WHAT YOU SHOULD DO: Repeat verbatim, and only, the lines of the data below, beginning at the line that contains "by rewrite Hfrontier, Hentries in Hs." and stopping after the line that contains "destruct (proj1 (append_total".

DATA FOR THIS EXERCISE:

(* ===== verification/TurnClosureSpec.v ===== *)
(** * What closing a turn promises

    An observation of a provider, as a relation with one constructor per way a
    turn is closed or a call yields: when it is admitted, which entries extend
    the frontier of the call and what is recorded about the call, its attempt
    and the turn. *)

From stdpp Require Import sets strings.
From S2P Require Import Prelude QueueOrder ModelSettings Configuration SettingsSpec Interrupt TurnAttempt Frontier FrontierSpec ModelCall Tool ToolAttempt TurnLifecycle ToolBatch ToolBatchSpec Delegation SemanticEntry ContextCompaction ContextCompactionSpec BatchProjection BatchProjectionSpec ModelExecution TurnClosure ExecutionSteps ToolRoundSpec.

Local Open Scope list_scope.

(** ** Extending the frontier of a call *)

Definition fresh_in (frontier : list SemanticTranscriptEntry) (ids : list SemanticTranscriptEntryId) :
    Prop := NoDup ids /\ forall id, id ∈ ids -> id ∉ semantic_identity <$> frontier.

Lemma identities_reused_false frontier ids :
  any_identity_reused (frontier_identities frontier) ids = false <-> fresh_in frontier ids.
Proof.
  rewrite any_identity_reused_false. unfold frontier_identities, fresh_in.
  by setoid_rewrite elem_of_list_to_set.
Qed.

(** Fresh identities give fresh references. *)
Lemma fresh_references frontier new :
  NoDup (reference <$> frontier) -> fresh_in frontier (semantic_identity <$> new) ->
  NoDup (reference <$> frontier ++ new).
Proof.
  intros Hf [Hn Hfresh]. rewrite fmap_app. apply NoDup_app. split_and!; [done| |].
  - intros r (old & -> & Hold)%list_elem_of_fmap (entry & Heq & Hin)%list_elem_of_fmap.
    apply (Hfresh (semantic_identity entry)); [by apply list_elem_of_fmap_2|].
    apply list_elem_of_fmap. exists old. split; [|done]. unfold reference in Heq. by simplify_eq.
  - apply (NoDup_fmap_1 ref_entry). by rewrite <- list_fmap_compose.
Qed.

Section spec.
Context {Snap : Type} `{ContextSnapshotsLaws Snap, !SnapshotCandidates Snap, !SnapshotCandidatesLaws Snap}.
Context (source_token derived_token : ContentToken).
Implicit Types (scope : ModelCallTurnScope) (snapshot : Snap).

(** The snapshot appends these entries, under this identity. *)
Definition appends session (next : ContextFrontierId) (entries : list SemanticTranscriptEntryRef)
    (new : list SemanticTranscriptEntry) snapshot : Prop :=
  snapshot_wf snapshot /\ snapshot_frontier snapshot = mkFrontier session next
  /\ snapshot_entries snapshot = entries ++ (reference <$> new).

Lemma append_Ok source next new snapshot :
  snapshot_wf source -> append_entries derived_token source next new = Ok snapshot ->
  appends (owning_session (snapshot_frontier source)) next (snapshot_entries source) new snapshot.
Proof.
  unfold append_entries. intros Hwf Hd%map_err_Ok. by apply snapshot_derive_exact in Hd.
Qed.

Lemma append_total source next new :
  snapshot_wf source ->
  (exists snapshot, append_entries derived_token source next new = Ok snapshot) <->
  next <> frontier_snapshot (snapshot_frontier source)
  /\ NoDup (snapshot_entries source ++ (reference <$> new)).
Proof.
  intros Hwf. unfold append_entries. setoid_rewrite map_err_Ok. by apply snapshot_derive_total.
Qed.

Lemma source_Ok session frontier entries source :
  source_snapshot source_token session frontier entries = Ok source ->
  snapshot_wf source /\ snapshot_frontier source = mkFrontier session frontier
  /\ snapshot_entries source = reference <$> entries.
Proof. unfold source_snapshot. intros Hc%map_err_Ok. by apply snapshot_candidate_exact in Hc. Qed.

Lemma source_total session frontier entries :
  (exists source, source_snapshot source_token session frontier entries = Ok source) <->
  NoDup (reference <$> entries).
Proof. unfold source_snapshot. setoid_rewrite map_err_Ok. apply snapshot_candidate_total. Qed.

(** A rebuilt frontier, extended. *)
Definition rebuilt session (frontier next : ContextFrontierId)
    (entries new : list SemanticTranscriptEntry) snapshot : Prop :=
  exists source, source_snapshot source_token session frontier entries = Ok source
    /\ append_entries derived_token source next new = Ok snapshot.

Lemma rebuilt_appends session frontier next entries new snapshot :
  rebuilt session frontier next entries new snapshot ->
  appends session next (reference <$> entries) new snapshot.
Proof.
  intros (source & (Hwf & Hfrontier & Hentries)%source_Ok & Hs%append_Ok); [|done].
  by rewrite Hfrontier, Hentries in Hs.
Qed.

Lemma rebuilt_total session frontier next entries new :
  (exists snapshot, rebuilt session frontier next entries new snapshot) <->
  next <> frontier /\ NoDup (reference <$> entries ++ new).
Proof.
  rewrite fmap_app. split.
  - intros (snapshot & source & (Hwf & Hfrontier & Hentries)%source_Ok & Hs).
    destruct (proj1 (append_total source next new Hwf)) as [Hn Hnd]; [by eexists|].
    by rewrite Hfrontier in Hn; rewrite Hentries in Hnd.
  - intros [Hn Hnd]. destruct (proj2 (source_total session frontier entries)) as [source Hsource].
    { by apply NoDup_app in Hnd as [? _]. }
    apply source_Ok in Hsource as Hs. destruct Hs as (Hwf & Hfrontier & Hentries).
    destruct (proj2 (append_total source next new Hwf)) as [snapshot Hsnapshot].
    { by rewrite Hfrontier, Hentries. }
    by exists snapshot, source.
Qed.

Lemma rebuild_bind {A} session frontier next entries new (k : Snap -> closing A) a :
  (source ← source_snapshot source_token session frontier entries;
   snapshot ← append_entries derived_token source next new; k snapshot) = Ok a <->
  exists snapshot, rebuilt session frontier next entries new snapshot /\ k snapshot = Ok a.
Proof. rewrite bind_Ok. setoid_rewrite bind_Ok. unfold rebuilt. naive_solver. Qed.

(** ** Each closure *)

(** The entries of a response without tools. *)
Definition plain_entries session (call : ModelCallId) (ids : list SemanticTranscriptEntryId)
    (response : list AssistantResponsePart) (entries : list SemanticTranscriptEntry) : Prop :=
  Forall2 (fun item entry => exists payload, plain_payload call item.2 = Ok payload
    /\ entry = from_validated_parts item.1 session payload) (zip ids response) entries.

Definition completion_fits (frontier : list SemanticTranscriptEntry)
    (response : list AssistantResponsePart) (ids : CompletedModelCallIdentities) : Prop :=
  length response = length (completed_assistant_entries ids)
  /\ existsb is_tool_call response = false
  /\ fresh_in frontier (completed_assistant_entries ids ++ [completed_completion_entry ids]).

Lemma complete_turn_Ok scope call attempt frontier response ids reclassified turn :
  complete_turn source_token derived_token scope call attempt frontier response ids reclassified
    = Ok turn <->
  completion_fits frontier response ids
  /\ exists entries snapshot,
       let session := scope_session scope in
       let completion :=
         from_validated_parts (completed_completion_entry ids) session (TurnCompleted (scope_turn scope)) in
       plain_entries session (ended_call_id call) (completed_assistant_entries ids) response entries
       /\ rebuilt session (ended_frontier call) (completed_terminal_frontier ids) frontier
            (entries ++ [completion]) snapshot
       /\ turn = mkCompletedTurn session (scope_turn scope) call attempt TurnCompletedDisposition entries
                   completion snapshot reclassified.
Proof.
  unfold complete_turn, completion_fits.
  rewrite if_false_Ok, orb_false_iff, negb_false_iff, bool_decide_eq_true, if_false_Ok,
    identities_reused_false, bind_Ok.
  assert (forall entries, mapM (fun '(identity, part) =>
      from_validated_parts identity (scope_session scope) <$> plain_payload (ended_call_id call) part)
      (zip (completed_assistant_entries ids) response) = Ok entries <->
    plain_entries (scope_session scope) (ended_call_id call) (completed_assistant_entries ids) response
      entries) as Hentries.
  { intros entries. rewrite mapM_result_Ok.
    split; intros Hall; (eapply Forall2_impl; [done|]); intros [id part] entry; simpl; by rewrite fmap_result_Ok. }
  setoid_rewrite Hentries. setoid_rewrite rebuild_bind. naive_solver.
Qed.

Lemma plain_entries_total session call ids response :
  length response = length ids -> existsb is_tool_call response = false ->
  exists entries, plain_entries session call ids response entries.
Proof.
  revert ids. induction response as [|part response IH]; intros [|id ids] Hlen Htools; simplify_eq/=.
  { by exists []; constructor. }
  apply orb_false_iff in Htools as [Hpart Htools]. destruct (IH _ Hlen Htools) as [entries Hall].
  destruct part; try done; (eexists (_ :: entries); constructor; [by eexists|done]).
Qed.

Lemma plain_entries_identities session call ids response entries :
  length response = length ids -> plain_entries session call ids response entries ->
  semantic_identity <$> entries = ids.
Proof.
  intros Hlen. unfold plain_entries. revert response entries Hlen.
  induction ids as [|id ids IH]; intros [|part response] [|entry entries] Hlen Hall; simplify_eq/=;
    try (by inversion Hall); [].
  apply Forall2_cons in Hall as [(payload & _ & ->) Hall]. simpl. f_equal. by eapply IH.
Qed.

(** The marker that ends a failed or a cancelled turn is appended to a snapshot. *)
Lemma assemble_failed_Ok scope attempt call source ids reclassified turn :
  assemble_failed_turn derived_token scope attempt call source ids reclassified = Ok turn <->
  exists snapshot,
    let failure := from_validated_parts (failed_failure_entry ids) (scope_session scope)
                     (TurnFailed (scope_turn scope)) in
    append_entries derived_token source (failed_terminal_frontier ids) [failure] = Ok snapshot
    /\ turn = mkFailedTurn (scope_session scope) (scope_turn scope) call attempt TurnFailedDisposition
                failure snapshot reclassified.
Proof. unfold assemble_failed_turn. rewrite bind_Ok. naive_solver. Qed.

(** The items of a completed or a stopped tool round. *)
Definition round_items (response : ToolUsingAssistantResponse) (parts : list ToolResponsePartIdentity) :
    option (list round_item) :=
  if bool_decide (length (tool_response_parts response) = length parts)
  then mapM round_item_of (zip (tool_response_parts response) parts) else None.
Definition stopped_round_items (response : ToolUsingAssistantResponse)
    (parts : list StoppedToolResponsePartIdentity) : option (list round_item) :=
  if bool_decide (length (tool_response_parts response) = length parts)
  then mapM stopped_item_of (zip (tool_response_parts response) parts) else None.

Lemma if_decide_Some {A} (P : Prop) `{Decision P} (m : option A) a :
  (if bool_decide P then m else None) = Some a <-> P /\ m = Some a.
Proof. case_bool_decide; naive_solver. Qed.

Lemma assemble_round_Ok scope call attempt frontier response ids posture turn :
  assemble_tool_round source_token derived_token scope call attempt frontier response ids posture
    = Ok turn <->
  exists items phase snapshot,
    let session := scope_session scope in
    let entries := item_entry session (ended_call_id call) <$> items in
    round_items response (round_response_parts ids) = Some items
    /\ items_fit posture items (frontier_identities frontier) (frontier_requests frontier) 0
    /\ round_phase (head (omap item_undecided items)) (round_continuation_attempt ids)
         (ended_id attempt) = Ok phase
    /\ rebuilt session (ended_frontier call) (round_yielded_frontier ids) frontier entries snapshot
    /\ turn = mkToolRoundTurn session (scope_turn scope) call attempt entries
                (item_requests scope (ended_call_id call) 0 items) (omap item_resolution items)
                snapshot phase.
Proof.
  unfold assemble_tool_round, round_items.
  rewrite if_negb_Ok, bind_Ok. setoid_rewrite bind_Ok. setoid_rewrite rebuild_bind.
  setoid_rewrite (fold_items round_item_of _ scope (ended_call_id call) posture);
    [|intros; apply round_step_Ok]. setoid_rewrite if_decide_Some. cbn [used_entries used_requests
      round_tool_ordinal round_initial].
  split.
  - intros (Hlen & ? & (items & Hitems & Hfit & ->) & phase & Hphase & snapshot & Hsnap & [= <-]).
    by exists items, phase, snapshot.
  - intros (items & phase & snapshot & (Hlen & Hitems) & Hfit & Hphase & Hsnap & ->).
    split; [done|]. eexists. split; [by exists items|]. exists phase. split; [done|]. by exists snapshot.
Qed.

Lemma assemble_stopped_Ok scope call attempt frontier response proof ids posture reclassified turn :
  assemble_stopped_tool_round source_token derived_token scope call attempt frontier response proof ids
    posture reclassified = Ok turn <->
  proof_predecessor proof = scope_turn scope
  /\ (stopped_cancellation_entry ids ∉ frontier_identities frontier)
  /\ exists items snapshot,
    let session := scope_session scope in
    let entries := item_entry session (ended_call_id call) <$> items in
    let closed := omap (item_closed session) items in
    let cancellation :=
      from_validated_parts (stopped_cancellation_entry ids) session (TurnCancelled (scope_turn scope)) in
    stopped_round_items response (stopped_response_parts ids) = Some items
    /\ items_fit posture items ({[stopped_cancellation_entry ids]} ∪ frontier_identities frontier)
         (frontier_requests frontier) 0
    /\ rebuilt session (ended_frontier call) (stopped_terminal_frontier ids) frontier
         (entries ++ closed ++ [cancellation]) snapshot
    /\ turn = mkCancelledRound session (scope_turn scope) call attempt (TurnCancelledDisposition proof)
                entries (item_requests scope (ended_call_id call) 0 items) closed cancellation snapshot
                reclassified.
Proof.
  unfold assemble_stopped_tool_round, stopped_round_items.
  rewrite if_false_Ok, orb_false_iff, !negb_false_iff, !bool_decide_eq_true.
  rewrite if_false_Ok, bool_decide_eq_false, bind_Ok. setoid_rewrite rebuild_bind.
  setoid_rewrite (fold_items stopped_item_of _ scope (ended_call_id call) posture);
    [|intros; apply stopped_round_step_Ok]. setoid_rewrite if_decide_Some. cbn [used_entries used_requests
      round_tool_ordinal round_initial].
  split.
  - intros ((Hproof & Hlen) & Hfresh & ? & (items & Hitems & Hfit & ->) & snapshot & Hsnap & [= <-]).
    split; [done|]. split; [done|]. by exists items, snapshot.
  - intros (Hproof & Hfresh & items & snapshot & (Hlen & Hitems) & Hfit & Hsnap & ->).
    split; [done|]. split; [done|]. eexists. split; [by exists items|]. by exists snapshot.
Qed.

SOLVED PROBLEM:
  by rewrite Hfrontier, Hentries in Hs.
Qed.

Lemma rebuilt_total session frontier next entries new :
  (exists snapshot, rebuilt session frontier next entries new snapshot) <->
  next <> frontier /\ NoDup (reference <$> entries ++ new).
Proof.
  rewrite fmap_app. split.
  - intros (snapshot & source & (Hwf & Hfrontier & Hentries)%source_Ok & Hs).
    destruct (proj1 (append_total source next new Hwf)) as [Hn Hnd]; [by eexists|].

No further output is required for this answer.